_Requirement_: Repeat the lines below exactly as written, please, from the line with "unfold byte_of_Z, byte_val." to the line with "apply byte_val_inj. rewrite byte_val_of_Z.", both lines included, and no others.

_Source records_:
(** * Medical chatbot relay (app.py): shallow embedding and verified properties

    The development follows [app.py]: the [MedicalChatbot] class
    ([test_ollama_connection], [process_medical_query],
    [get_conversation_history]) and the Flask handlers [chat] and
    [get_history].

    Python strings are sequences of Unicode code points, Python objects that
    are mutated in place (the conversation list) live in a store addressed by
    references, and Python code is written in a small state-and-exception
    monad [Py].  The upstream server, the request body and the clock are
    oracles: the functions are verified for every behaviour of them.
    The console is a UTF-8 stream: [print] raises [UnicodeEncodeError] on a
    text with a lone surrogate and otherwise writes; what it writes is not
    part of the state. *)

From Stdlib Require Import ZArith NArith QArith_base String Ascii DecimalString SpecFloat.
From Stdlib Require HexadecimalString.
From stdpp Require Import gmap list.

Local Open Scope Z_scope.

(** ** Python strings *)

(** A [str] is a sequence of code points. *)
Definition pystr := list N.

(** An ASCII literal of the source. *)
Definition lit (x : string) : pystr :=
  List.map N_of_ascii (list_ascii_of_string x).

(** [str(n)] for an [int]. *)
Definition str_int (n : Z) : pystr :=
  lit (NilZero.string_of_int (Z.to_int n)).

(** [str.isspace] on one code point (CPython's [Py_UNICODE_ISSPACE]). *)
Definition isspace (c : N) : bool :=
  (((0x09 <=? c) && (c <=? 0x0D)) || ((0x1C <=? c) && (c <=? 0x20))
   || (c =? 0x85) || (c =? 0xA0) || (c =? 0x1680)
   || ((0x2000 <=? c) && (c <=? 0x200A))
   || (c =? 0x2028) || (c =? 0x2029) || (c =? 0x202F) || (c =? 0x205F)
   || (c =? 0x3000))%N.

Fixpoint lstrip (x : pystr) : pystr :=
  match x with
  | c :: x' => if isspace c then lstrip x' else x
  | [] => []
  end.

Definition rstrip (x : pystr) : pystr := rev (lstrip (rev x)).

(** [x.strip()] *)
Definition strip (x : pystr) : pystr := rstrip (lstrip x).

(** [sub in x] on strings. *)
Definition contains (sub x : pystr) : Prop :=
  exists pre post, x = pre ++ sub ++ post.
(* ===== verification/RustStr.v ===== *)
(** Rust strings: a [str] is its UTF-8 bytes, held in a [string].  The parts of
    [core::str] the source uses: [trim], prefix and suffix tests, UTF-8
    validation and decimal formatting. *)
From S2P Require Import Prelude.
From S2P Require Import RustOrd.

Notation byte := Byte.byte.

Definition byte_val (b : byte) : Z := Z.of_N (Byte.to_N b).
Definition ascii_val (a : Ascii.ascii) : Z := Z.of_N (Ascii.N_of_ascii a).

Lemma byte_val_range b : 0 <= byte_val b <= 255.
Proof.
  unfold byte_val. pose proof (Byte.to_N_bounded b) as Hb. lia.
Qed.

Lemma byte_val_inj b1 b2 : byte_val b1 = byte_val b2 -> b1 = b2.
Proof.
  unfold byte_val. intros H%N2Z.inj.
  assert (Some b1 = Some b2) as [=]; [|done].
  by rewrite <- !Byte.of_to_N, H.
Qed.

(** The byte of value [z mod 256]. *)
Definition byte_of_Z (z : Z) : byte :=
  match Byte.of_N (Z.to_N (z mod 256)) with Some b => b | None => Byte.x00 end.

Lemma byte_val_of_Z z : byte_val (byte_of_Z z) = z mod 256.
Proof.
  unfold byte_of_Z, byte_val. pose proof (Z.mod_pos_bound z 256).
  destruct (Byte.of_N _) as [b|] eqn:E.
  - apply Byte.to_of_N in E. rewrite E. lia.
  - apply Byte.of_N_None_iff in E. lia.
Qed.

Lemma byte_of_Z_val b : byte_of_Z (byte_val b) = b.
Proof.
  apply byte_val_inj. rewrite byte_val_of_Z.
  pose proof (byte_val_range b). apply Z.mod_small. lia.
Qed.

#[export] Instance byte_eq_dec : EqDecision byte := Byte.byte_eq_dec.

(** ** Whitespace *)
Section Whitespace.
Let between (lo hi : Z) (a : Ascii.ascii) : bool :=
  (lo <=? ascii_val a) && (ascii_val a <=? hi).
Let chr (z : Z) (a : Ascii.ascii) : bool := ascii_val a =? z.

(** [char::is_whitespace] for the one, two and three byte encodings. *)
Definition ws1 (a : Ascii.ascii) : bool := between 9 13 a || chr 32 a.
Definition ws2 (a b : Ascii.ascii) : bool := chr 194 a && (chr 133 b || chr 160 b).
Definition ws3 (a b c : Ascii.ascii) : bool :=
  (chr 225 a && chr 154 b && chr 128 c)
  || (chr 226 a && chr 128 b
      && (between 128 138 c || chr 168 c || chr 169 c || chr 175 c))
  || (chr 226 a && chr 129 b && chr 159 c)
  || (chr 227 a && chr 128 b && chr 128 c).
End Whitespace.

Fixpoint trim_start (s : string) : string :=
  match s with
  | EmptyString => EmptyString
  | String a s1 =>
      if ws1 a then trim_start s1 else
      match s1 with
      | EmptyString => s
      | String b s2 =>
          if ws2 a b then trim_start s2 else
          match s2 with
          | EmptyString => s
          | String c s3 => if ws3 a b c then trim_start s3 else s
          end
      end
  end.

(** The same on the reversed bytes. *)
Fixpoint trim_start_rev (s : string) : string :=
  match s with
  | EmptyString => EmptyString
  | String a s1 =>
      if ws1 a then trim_start_rev s1 else
      match s1 with
      | EmptyString => s
      | String b s2 =>
          if ws2 b a then trim_start_rev s2 else
          match s2 with
          | EmptyString => s
          | String c s3 => if ws3 c b a then trim_start_rev s3 else s
          end
      end
  end.

Fixpoint str_rev_app (s acc : string) : string :=
  match s with EmptyString => acc | String a s' => str_rev_app s' (String a acc) end.
Definition str_rev (s : string) : string := str_rev_app s EmptyString.

Definition trim_end (s : string) : string := str_rev (trim_start_rev (str_rev s)).
Definition trim (s : string) : string := trim_end (trim_start s).

Definition is_empty (s : string) : bool := String.eqb s "".

(** [s.trim().is_empty()]. *)
Definition is_blank (s : string) : bool := is_empty (trim s).

Example trim_spaces : trim "  Token " = "Token".
Proof. vm_compute. reflexivity. Qed.

(** ** UTF-8 validation: [core::str::from_utf8]. *)
Section Utf8.
Let btw (lo hi : Z) (b : byte) : bool := (lo <=? byte_val b) && (byte_val b <=? hi).
Let cont (b : byte) : bool := btw 128 191 b.

Fixpoint utf8_valid (l : list byte) : bool :=
  match l with
  | [] => true
  | a :: l1 =>
      if btw 0 127 a then utf8_valid l1 else
      match l1 with
      | [] => false
      | b :: l2 =>
          if btw 194 223 a then cont b && utf8_valid l2 else
          match l2 with
          | [] => false
          | c :: l3 =>
              if btw 224 239 a then
                (if btw 224 224 a then btw 160 191 b
                 else if btw 237 237 a then btw 128 159 b
                 else cont b) && cont c && utf8_valid l3
              else
              match l3 with
              | [] => false
              | d :: l4 =>
                  if btw 240 244 a then
                    (if btw 240 240 a then btw 144 191 b
                     else if btw 244 244 a then btw 128 143 b
                     else cont b) && cont c && cont d && utf8_valid l4
                  else false
              end
          end
      end
  end.
End Utf8.

(** [String::from_utf8]. *)
Definition from_utf8 (l : list byte) : option string :=
  if utf8_valid l then Some (String.string_of_list_byte l) else None.

Definition str_bytes (s : string) : list byte := String.list_byte_of_string s.

Lemma from_utf8_Some l s : from_utf8 l = Some s <-> l = str_bytes s /\ utf8_valid l = true.
Proof.
  unfold from_utf8, str_bytes. destruct (utf8_valid l).
  - split.
    + intros [= <-]. by rewrite String.list_byte_of_string_of_list_byte.
    + intros [-> _]. by rewrite String.string_of_list_byte_of_string.
  - naive_solver.
Qed.

Lemma str_bytes_inj s1 s2 : str_bytes s1 = str_bytes s2 -> s1 = s2.
Proof.
  intros H. rewrite <- (String.string_of_list_byte_of_string s1).
  rewrite <- (String.string_of_list_byte_of_string s2). by f_equal.
Qed.

(** ** Prefixes and suffixes *)
Fixpoint strip_prefix (p s : string) : option string :=
  match p, s with
  | EmptyString, _ => Some s
  | String a p', String b s' => if Ascii.eqb a b then strip_prefix p' s' else None
  | String _ _, EmptyString => None
  end.
Definition starts_with (p s : string) : bool :=
  match strip_prefix p s with Some _ => true | None => false end.
Definition strip_suffix (p s : string) : option string :=
  str_rev <$> strip_prefix (str_rev p) (str_rev s).
Definition ends_with (p s : string) : bool :=
  match strip_suffix p s with Some _ => true | None => false end.

(** [split_once]: the text before and after the first occurrence. *)
Fixpoint split_once (p s : string) : option (string * string) :=
  match strip_prefix p s with
  | Some r => Some (EmptyString, r)
  | None =>
      match s with
      | EmptyString => None
      | String a s' =>
          match split_once p s' with
          | Some (l, r) => Some (String a l, r)
          | None => None
          end
      end
  end.

Lemma strip_prefix_Some p s r : strip_prefix p s = Some r <-> s = (p +:+ r)%string.
Proof.
  revert s. induction p as [|a p IH]; intros s; simpl.
  { split; [by intros [= ->]|by intros ->]. }
  destruct s as [|b s]; [done|].
  destruct (Ascii.eqb_spec a b) as [->|Hne].
  - rewrite IH. split; [by intros ->|by intros [= ->]].
  - split; [done|by intros [= ->]].
Qed.

(** [format!("{n}")]. *)
Definition dec (n : Z) : string := pretty n.
Example dec_1500 : dec 1500 = "1500".
Proof. vm_compute. reflexivity. Qed.

(** [str::trim]: trimming twice is trimming once, so what a trim leaves is blank
    only if it is empty. *)
Lemma string_ind_length (P : string -> Prop) :
  (forall s, (forall s', (String.length s' < String.length s)%nat -> P s') -> P s) -> forall s, P s.
Proof.
  intros H s. apply (well_founded_induction (Wf_nat.well_founded_ltof _ String.length)).
  intros x IH. apply H. intros y Hy. by apply IH.
Qed.

(** The bytes of a text that a trim of its start may remove. *)
Lemma trim_start_length s : (String.length (trim_start s) <= String.length s)%nat.
Proof.
  induction s as [s IH] using string_ind_length. destruct s as [|a s1]; [done|]. simpl.
  destruct (ws1 a); [specialize (IH s1); simpl in IH; lia|]. destruct s1 as [|b s2]; [done|].
  destruct (ws2 a b); [specialize (IH s2); simpl in IH |- *; lia|]. destruct s2 as [|c s3]; [done|].
  destruct (ws3 a b c); [specialize (IH s3); simpl in IH |- *; lia|done].
Qed.
Lemma trim_start_idem s : trim_start (trim_start s) = trim_start s.
Proof.
  induction s as [s IH] using string_ind_length. destruct s as [|a s1]; [done|]. simpl.
  destruct (ws1 a) eqn:E1; [apply IH; simpl; lia|]. destruct s1 as [|b s2]; [simpl; by rewrite E1|].
  destruct (ws2 a b) eqn:E2; [apply IH; simpl; lia|]. destruct s2 as [|c s3]; [simpl; by rewrite E1, E2|].
  destruct (ws3 a b c) eqn:E3; [apply IH; simpl; lia|]. simpl. by rewrite E1, E2, E3.
Qed.
Lemma trim_start_rev_idem s : trim_start_rev (trim_start_rev s) = trim_start_rev s.
Proof.
  induction s as [s IH] using string_ind_length. destruct s as [|a s1]; [done|]. simpl.
  destruct (ws1 a) eqn:E1; [apply IH; simpl; lia|]. destruct s1 as [|b s2]; [simpl; by rewrite E1|].
  destruct (ws2 b a) eqn:E2; [apply IH; simpl; lia|]. destruct s2 as [|c s3]; [simpl; by rewrite E1, E2|].
  destruct (ws3 c b a) eqn:E3; [apply IH; simpl; lia|]. simpl. by rewrite E1, E2, E3.
Qed.

(** A prefix of a text that starts with no whitespace starts with none. *)
Lemma trim_start_prefix p q : trim_start (p +:+ q) = p +:+ q -> trim_start p = p.
Proof.
  destruct p as [|a p1]; [done|]. simpl.
  destruct (ws1 a) eqn:E1.
  { intros H. pose proof (trim_start_length (p1 +:+ q)) as Hl. rewrite H in Hl. simpl in Hl. lia. }
  destruct p1 as [|b p2]; [done|]. simpl. destruct (ws2 a b) eqn:E2.
  { intros H. pose proof (trim_start_length (p2 +:+ q)) as Hl. rewrite H in Hl. simpl in Hl. lia. }
  destruct p2 as [|c p3]; [done|]. simpl. destruct (ws3 a b c) eqn:E3; [|done].
  intros H. pose proof (trim_start_length (p3 +:+ q)) as Hl. rewrite H in Hl. simpl in Hl. lia.
Qed.

(** ** Reversal *)
Lemma str_app_nil s : s +:+ "" = s.
Proof. induction s as [|a s IH]; [done|]. change (String a (s +:+ "") = String a s). by rewrite IH. Qed.
Lemma str_app_assoc a b c : (a +:+ b) +:+ c = a +:+ (b +:+ c).
Proof.
  induction a as [|x a IH]; [done|]. change (String x ((a +:+ b) +:+ c) = String x (a +:+ (b +:+ c))). by rewrite IH.
Qed.
Lemma str_rev_app_spec s acc : str_rev_app s acc = str_rev s +:+ acc.
Proof.
  unfold str_rev. revert acc. induction s as [|a s IH]; intros acc; [done|].
  change (str_rev_app s (String a acc) = str_rev_app s (String a "") +:+ acc).
  rewrite IH, (IH (String a "")). by rewrite str_app_assoc.
Qed.
Lemma str_rev_cons a s : str_rev (String a s) = str_rev s +:+ String a "".
Proof. unfold str_rev at 1. simpl. apply str_rev_app_spec. Qed.
Lemma str_rev_app_distr a b : str_rev (a +:+ b) = str_rev b +:+ str_rev a.
Proof.
  induction a as [|x a IH]; [change (str_rev b = str_rev b +:+ ""); by rewrite str_app_nil|].
  change (str_rev (String x (a +:+ b)) = str_rev b +:+ str_rev (String x a)).
  by rewrite !str_rev_cons, IH, str_app_assoc.
Qed.
Lemma str_rev_involutive s : str_rev (str_rev s) = s.
Proof.
  induction s as [|a s IH]; [done|]. rewrite str_rev_cons, str_rev_app_distr, IH. done.
Qed.

Lemma trim_start_rev_suffix s : exists r, s = r +:+ trim_start_rev s.
Proof.
  induction s as [s IH] using string_ind_length. destruct s as [|a s1]; [by exists ""%string|]. simpl.
  destruct (ws1 a).
  { destruct (IH s1) as [r Hr]; [simpl; lia|]. exists (String a r). exact (f_equal (String a) Hr). }
  destruct s1 as [|b s2]; [by exists ""%string|]. destruct (ws2 b a).
  { destruct (IH s2) as [r Hr]; [simpl; lia|]. exists (String a (String b r)). exact (f_equal (fun x => String a (String b x)) Hr). }
  destruct s2 as [|c s3]; [by exists ""%string|]. destruct (ws3 c b a); [|by exists ""%string].
  destruct (IH s3) as [r Hr]; [simpl; lia|]. exists (String a (String b (String c r))). exact (f_equal (fun x => String a (String b (String c x))) Hr).
Qed.
Lemma trim_end_prefix s : exists r, s = trim_end s +:+ r.
Proof.
  destruct (trim_start_rev_suffix (str_rev s)) as [r Hr]. exists (str_rev r). unfold trim_end.
  by rewrite <- str_rev_app_distr, <- Hr, str_rev_involutive.
Qed.
Lemma trim_end_idem s : trim_end (trim_end s) = trim_end s.
Proof. unfold trim_end. by rewrite str_rev_involutive, trim_start_rev_idem. Qed.

Lemma trim_idem s : trim (trim s) = trim s.
Proof.
  unfold trim. destruct (trim_end_prefix (trim_start s)) as [r Hr].
  assert (trim_start (trim_end (trim_start s)) = trim_end (trim_start s)) as ->.
  { apply (trim_start_prefix _ r). rewrite <- Hr. apply trim_start_idem. }
  apply trim_end_idem.
Qed.
Lemma trim_not_blank s : is_empty (trim s) = false -> is_blank (trim s) = false.
Proof. unfold is_blank. by rewrite trim_idem. Qed.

_Expected answer_:
  unfold byte_of_Z, byte_val. pose proof (Z.mod_pos_bound z 256).
  destruct (Byte.of_N _) as [b|] eqn:E.
  - apply Byte.to_of_N in E. rewrite E. lia.
  - apply Byte.of_N_None_iff in E. lia.
Qed.

Lemma byte_of_Z_val b : byte_of_Z (byte_val b) = b.
Proof.
  apply byte_val_inj. rewrite byte_val_of_Z.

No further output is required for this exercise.